Exercise materials:
(* ===== verification/TracingServiceEnable.v ===== *)
(** * The tracing service: setting up sessions

    Data sources are set up for sessions, and sessions are created with their buffers;
    an attempt that fails leaves no buffer and no identifier behind. *)

From stdpp Require Import sorting.
From S2P Require Import Prelude IdAllocator TracingServiceTypes TracingService TracingServiceEndpoints TracingServiceOk.
From S2P Require Import TracingServiceSession TracingServiceFlush.

Lemma EnsureValidShmSizes_page shm page : (EnsureValidShmSizes shm page).2 mod 1024 = 0.
Proof.
  unfold EnsureValidShmSizes. set (p := Z.min _ (32 * 1024)). set (z := Z.min _ kMaxShmSize). cbn zeta.
  destruct (_ || _) eqn:E; [done|]. cbn [snd]. apply orb_false_iff in E as [E _]. apply orb_false_iff in E as [E _].
  apply negb_false_iff in E. apply andb_true_iff in E as [E _]. apply andb_true_iff in E as [_ E]. apply Z.eqb_eq in E.
  change (4 * 1024) with 4096 in E. Z.div_mod_to_equations. lia.
Qed.

Lemma multimap_emplace_spec {K V} ltb (k : K) (v : V) l r i :
  multimap_emplace ltb k v l = (r, i) -> r = take i l ++ (k, v) :: drop i l /\ (i <= length l)%nat.
Proof.
  revert r i. induction l as [|[k' v'] l IH]; intros r i; cbn; [by intros [= <- <-]|].
  destruct (ltb k k'); [intros [= <- <-]; cbn; split; [done|lia]|].
  destruct (multimap_emplace ltb k v l) as [r' i'] eqn:E. intros [= <- <-]. destruct (IH r' i' eq_refl) as [-> Hi]. cbn. split; [done|lia].
Qed.

(** Loops with an invariant. *)
Lemma loop_ok {A S} (I : S -> Prop) (f : A -> S -> option S) l :
  (forall x s, x ∈ l -> I s -> exists s', f x s = Some s' /\ I s') -> forall s, I s -> exists s', for_each f l s = Some s' /\ I s'.
Proof.
  induction l as [|x l IH]; intros Hf s Hs; [by exists s|]. cbn. destruct (Hf x s) as (s1 & -> & H1); [left|done|]. cbn.
  apply IH; [|done]. intros y s2 Hy. apply Hf. by right.
Qed.

Lemma Forall_inserted {A} (P : A -> Prop) i x l : Forall P (take i l ++ x :: drop i l) <-> P x /\ Forall P l.
Proof. rewrite Forall_app, Forall_cons. rewrite <- (take_drop i l) at 3. rewrite Forall_app. tauto. Qed.

Section Enable.
Context {D : DataPlane} {DOk : DataPlaneOk D}.
Implicit Types (s : TracingServiceImpl) (ts : TracingSession).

Instructions to follow: Could you give again exactly the lines from the line containing "multimap_emplace ltb k v l = (r, i)" through the final line of the data above, and no others?

Exercise solution:
  multimap_emplace ltb k v l = (r, i) -> r = take i l ++ (k, v) :: drop i l /\ (i <= length l)%nat.
Proof.
  revert r i. induction l as [|[k' v'] l IH]; intros r i; cbn; [by intros [= <- <-]|].
  destruct (ltb k k'); [intros [= <- <-]; cbn; split; [done|lia]|].
  destruct (multimap_emplace ltb k v l) as [r' i'] eqn:E. intros [= <- <-]. destruct (IH r' i' eq_refl) as [-> Hi]. cbn. split; [done|lia].
Qed.

(** Loops with an invariant. *)
Lemma loop_ok {A S} (I : S -> Prop) (f : A -> S -> option S) l :
  (forall x s, x ∈ l -> I s -> exists s', f x s = Some s' /\ I s') -> forall s, I s -> exists s', for_each f l s = Some s' /\ I s'.
Proof.
  induction l as [|x l IH]; intros Hf s Hs; [by exists s|]. cbn. destruct (Hf x s) as (s1 & -> & H1); [left|done|]. cbn.
  apply IH; [|done]. intros y s2 Hy. apply Hf. by right.
Qed.

Lemma Forall_inserted {A} (P : A -> Prop) i x l : Forall P (take i l ++ x :: drop i l) <-> P x /\ Forall P l.
Proof. rewrite Forall_app, Forall_cons. rewrite <- (take_drop i l) at 3. rewrite Forall_app. tauto. Qed.

Section Enable.
Context {D : DataPlane} {DOk : DataPlaneOk D}.
Implicit Types (s : TracingServiceImpl) (ts : TracingSession).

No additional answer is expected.